The new mission statement by the World Chiropractic Alliance puts an emphasis on humanitarian work around the world, re-dedicating itself to “ Develop, promote and support humanitarian programs that reach out to populations that, due to geographic or economic factors, cannot access chiropractic care,”
We’re obviously not the only ones recognizing the desperate need for chiropractic care as well as basic health care, food, water, clothing and shelter. That’s why the chiropractic profession continues to have a strong presence in Haiti, redoubling its humanitarian and relief efforts in the wake of the January 12, 2010 earthquake that left some 300,000 people dead and more than 1.5 million homeless.
Around the world, chiropractors have demonstrated compassion and generosity in a wide variety of ways, from fundraising by individual practices to ambitious on-site mission work.
Among a few of the many efforts:
Mission Chiropractic—Peter Morgan, DC, reports that the humanitarian group has already made four trips to Haiti this year. They returned just days after the earthquake and helped install water purification units to bring fresh water to a small village that was nearly totally destroyed in the disaster. They continue to provide chiropractic care at the Mission Chiropractic Clinic in Port Au Prince, are rebuilding a school and church, building a homeless shelter, and continue to distribute water and food. “The people in this community begged us to not forget them. We will not,” pledged Dr. Morgan. The group is the process of helping to open a chiropractic-based orphanage called Organisation Des Families Pour La Croissance Des Enfants Demunis: Mission Pour La Vie Internacionale. (Mission Life International: Family Organization for Orphaned Children). For more information, visit www.mission-chiropractic.com.
Heather Jones, DC—When ChiroMission put together a team of 36 chiropractors to provide chiropractic adjustments to anyone in Haiti who needed them (including medical doctors and nurses who were there as part of other relief efforts), Canadian chiropractor Heather Jones, DC, didn’t hesitate. “I was amazed at how everyone worked together to help each other,” she told her local newspaper, which ran a feature on her experience. “I will never forget the children. Even with these tough conditions, there was joy in their eyes. All they wanted was to hold my hand and to hug me.” The team also brought donations of food, clothing and other much needed supplies.

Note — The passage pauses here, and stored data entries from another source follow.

(** * Yutani compositor (userspace/gui/compositor/compositor.c)

    A shallow embedding of the window registry, the z-order manager, the
    hit test, the input dispatcher and the protocol loop of the compositor,
    followed by the properties the specification states about them.

    Conventions of the embedding:
    - [yutani_globals_t] is threaded explicitly; the window records that the
      C code reaches through pointers live in [heap], and a pointer is the
      index of its record.  Windows are never freed by the source, so an
      index is never reused.
    - a computation that dereferences NULL or a dangling mapping has no
      result: such functions return [option], [None] standing for the crash;
    - [pex_send] appends to [outbox]; shared memory is the finite map [shm];
    - integers are [Z]; the unsigned 16-bit quantities of the z-order code,
      the pointer arithmetic of [handle_mouse_event], the divisions of
      [window_tile] and the sizes of the shared-memory regions wrap
      explicitly, as 32-bit [int], [unsigned int] and [size_t] do on the
      compositor's target (it casts ids to pointers throughout);
    - reading a pixel outside the region that backs a buffer has no result
      either. *)

From Stdlib Require Import ZArith Bool Lia.
From stdpp Require Import base tactics option list gmap.

Local Open Scope Z_scope.

(** ** Enumerations *)

(* a pointer to a window record: its index in [heap] *)
Abbreviation ptr := nat (only parsing).

(* anim_mode: 0 is "no animation"; the code tests it with [if (w->anim_mode)] *)
Inductive yutani_effect := YUTANI_EFFECT_NONE | YUTANI_EFFECT_FADE_IN | YUTANI_EFFECT_FADE_OUT.

Inductive yutani_mouse_state :=
  YUTANI_MOUSE_STATE_NORMAL | YUTANI_MOUSE_STATE_MOVING
| YUTANI_MOUSE_STATE_DRAGGING | YUTANI_MOUSE_STATE_RESIZING.

Inductive yutani_mouse_event_type :=
  YUTANI_MOUSE_EVENT_TYPE_RELATIVE | YUTANI_MOUSE_EVENT_TYPE_ABSOLUTE
| YUTANI_MOUSE_EVENT_TYPE_OTHER.

Inductive yutani_mouse_event_kind :=
  YUTANI_MOUSE_EVENT_CLICK | YUTANI_MOUSE_EVENT_DRAG | YUTANI_MOUSE_EVENT_RAISE
| YUTANI_MOUSE_EVENT_DOWN | YUTANI_MOUSE_EVENT_MOVE | YUTANI_MOUSE_EVENT_LEAVE
| YUTANI_MOUSE_EVENT_ENTER.

#[global] Instance yutani_effect_eq_dec : EqDecision yutani_effect.
Proof. solve_decision. Defined.
#[global] Instance yutani_mouse_state_eq_dec : EqDecision yutani_mouse_state.
Proof. solve_decision. Defined.

(** ** Constants and external functions

    The headers that define the wire constants (lib/yutani.h, yutani_int.h,
    lib/kbd.h, lib/mouse.h) are not part of the source tree under study, and
    the rotation of a point goes through the C library's [sin] and [cos].
    They are collected in one interface; nothing below depends on their
    values beyond the stated facts. *)

Class YutaniConsts := {
  YUTANI_ZORDER_TOP : Z;
  YUTANI_ZORDER_BOTTOM : Z;
  MOUSE_SCALE : Z;
  YUTANI_MOUSE_BUTTON_LEFT : Z;
  YUTANI_MOUSE_BUTTON_MIDDLE : Z;
  KEY_ACTION_DOWN : Z;
  KEY_MOD_LEFT_CTRL : Z;
  KEY_MOD_LEFT_SHIFT : Z;
  KEY_MOD_LEFT_ALT : Z;
  KEY_MOD_LEFT_SUPER : Z;
  KEY_F10 : Z;
  KEY_ARROW_LEFT : Z;
  KEY_ARROW_RIGHT : Z;
  KEY_ARROW_UP : Z;
  KEY_ARROW_DOWN : Z;
  YUTANI_BIND_STEAL : Z;
  YUTANI_MSG__MAGIC : Z;
  yutani_animation_lengths : yutani_effect -> Z;
  (* [(int32_t)n_x, (int32_t)n_y] for [n = R(pi * deg / 180) (t_x, t_y)],
     computed in double precision *)
  fp_rotate : Z -> Z -> Z -> Z * Z;
  (* what a region holds when [syscall_shm_obtain] creates it *)
  shm_fresh_pixels : Z -> Z -> Z;
  zorder_top_u16 : 0 <= YUTANI_ZORDER_TOP < 65536;
  zorder_bottom_u16 : 0 <= YUTANI_ZORDER_BOTTOM < 65536;
  zorder_top_bottom : YUTANI_ZORDER_TOP <> YUTANI_ZORDER_BOTTOM;
  zorder_top_1 : YUTANI_ZORDER_TOP <> 1;
  zorder_bottom_1 : YUTANI_ZORDER_BOTTOM <> 1;
  mouse_scale_pos : 0 < MOUSE_SCALE
}.

(** ** Data model *)

Record key_event_t := { action : Z; modifiers : Z; keycode : Z }.
Record key_event_state_t := { k_alt : Z }.
Record mouse_device_packet_t := { x_difference : Z; y_difference : Z; buttons : Z }.
Record key_bind := { bind_owner : Z; bind_response : Z }.
Record shm_region := { region_size : Z; region_pixels : Z -> Z }.

Module rect.
Record t := mk { x : Z; y : Z; width : Z; height : Z }.
End rect.

(** The messages of the protocol, incoming and outgoing alike. *)
Inductive yutani_msg :=
| YUTANI_MSG_HELLO
| YUTANI_MSG_WELCOME (width height : Z)
| YUTANI_MSG_WINDOW_NEW (width height : Z)
| YUTANI_MSG_WINDOW_INIT (wid width height bufid : Z)
| YUTANI_MSG_FLIP (wid : Z)
| YUTANI_MSG_FLIP_REGION (wid x y width height : Z)
| YUTANI_MSG_KEY_EVENT (wid : Z) (event : key_event_t) (state : key_event_state_t)
| YUTANI_MSG_MOUSE_EVENT (wid : Z) (event : mouse_device_packet_t)
    (type : yutani_mouse_event_type)
| YUTANI_MSG_WINDOW_MOUSE_EVENT (wid new_x new_y old_x old_y buttons : Z)
    (command : yutani_mouse_event_kind)
| YUTANI_MSG_WINDOW_MOVE (wid x y : Z)
| YUTANI_MSG_WINDOW_CLOSE (wid : Z)
| YUTANI_MSG_WINDOW_STACK (wid z : Z)
| YUTANI_MSG_RESIZE_REQUEST (wid width height bufid : Z)
| YUTANI_MSG_RESIZE_OFFER (wid width height bufid : Z)
| YUTANI_MSG_RESIZE_ACCEPT (wid width height bufid : Z)
| YUTANI_MSG_RESIZE_BUFID (wid width height bufid : Z)
| YUTANI_MSG_RESIZE_DONE (wid width height bufid : Z)
| YUTANI_MSG_QUERY_WINDOWS
| YUTANI_MSG_WINDOW_ADVERTISE (wid flags : Z) (offsets : list Z) (size : Z)
    (strings : option (list Z))
| YUTANI_MSG_SUBSCRIBE
| YUTANI_MSG_UNSUBSCRIBE
| YUTANI_MSG_NOTIFY
| YUTANI_MSG_SESSION_END
| YUTANI_MSG_WINDOW_FOCUS (wid : Z)
| YUTANI_MSG_WINDOW_FOCUS_CHANGE (wid focused : Z)
| YUTANI_MSG_KEY_BIND (key modifiers response : Z)
| YUTANI_MSG_WINDOW_DRAG_START (wid : Z)
| YUTANI_MSG_WINDOW_UPDATE_SHAPE (wid set_shape : Z)
| YUTANI_MSG_UNKNOWN (type : Z).

Record pex_packet_t := { source : Z; size : Z; magic : Z; data : yutani_msg }.

Inductive pex_output :=
| Pex_send (dest : Z) (m : yutani_msg)
| Pex_broadcast (m : yutani_msg).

Rennie Statler, DC—This Danbury, Conn., chiropractor received an e-mail asking him to help out on a Stepping Stones mission trip to Haiti shortly after the earthquake. Within 45 minutes, he had made plane reservations and arranged for another doctor to cover his office. In addition to distributing rice and water in Port-au-Prince, the team set up adjusting tables and was immediately surrounded by a crowd of some 300 people wanting the healing only DCs can give.
The Martineau Chiropractic Clinics—In England, the Devon-based clinics held a raffle to raise funds for the Haitian victims, giving away prizes such as a free chiropractic session, a massage and even Pilates instruction. Plus, they matched all the money raised by the raffle!
Cheryl van der Mark, DC—The Ontario, Canada doctor sold her practice to devote herself full time to work in Haiti, where she has been living for the past two years. After surviving the quake, she decided to accept an offer to manage the Mission of Hope Haiti health care facilities. Now, she oversees an outpatient clinic staffed by Haitians, orthopedic surgery, prosthetics laboratory, and an in-patient ward—not to mention working to build a new hospital! An article in the Oakville Beaver newspaper noted that, in addition to all this, she also provides chiropractic care to Haitians and North American doctors working in Haiti. “I’m doing a lot of hands on and a lot of administration at the same time,” she stated in the article. “There’s no set hours. We’re working pretty much round the clock and on weekends as well. We live on the compound where the clinic is, so working has been improvised.”
Tzu Chi International—The Buddhist Compassion Relief Tzu Chi Foundation continues to provide health care to Haitian survivors. Unlike many medical organizations, Tzu Chi provides a wide variety of health services, including oriental medicine, dental services, and chiropractic care. So far, since the earthquake, volunteers have made 13 trips to Haiti, most recently providing school supplies to children along with health care.
Shannon Johnson, DC—Dr. Johnson left his Greenup, Ky., practice for more than a week to work with Angel Missions Haiti, a non-profit medical and education group. As he told local reporters at WOWK-TV, “They were just in so much pain and hurt and there’s no help. I felt I needed to go and I spoke to my wife and asked if she cared if I volunteered and she said no, you need to go.”
Elliott Chiropractic Center—The Canonsburg, Penn., practice sponsored a four-mile relief walk, where participants paid $10 to participate. All proceeds went to benefit the earthquake victims in Haiti. In addition to the walk, Elliott offered free services to new patients who donate $20 to the relief effort.
The list goes on and on
“The World Chiropractic Alliance applauds these efforts and encourages all DCs to look for opportunities to help whenever a crisis hits, whether it’s in their hometown or across the globe,” said Terry A. Rondberg, DC, founder and president of the World Chiropractic Alliance.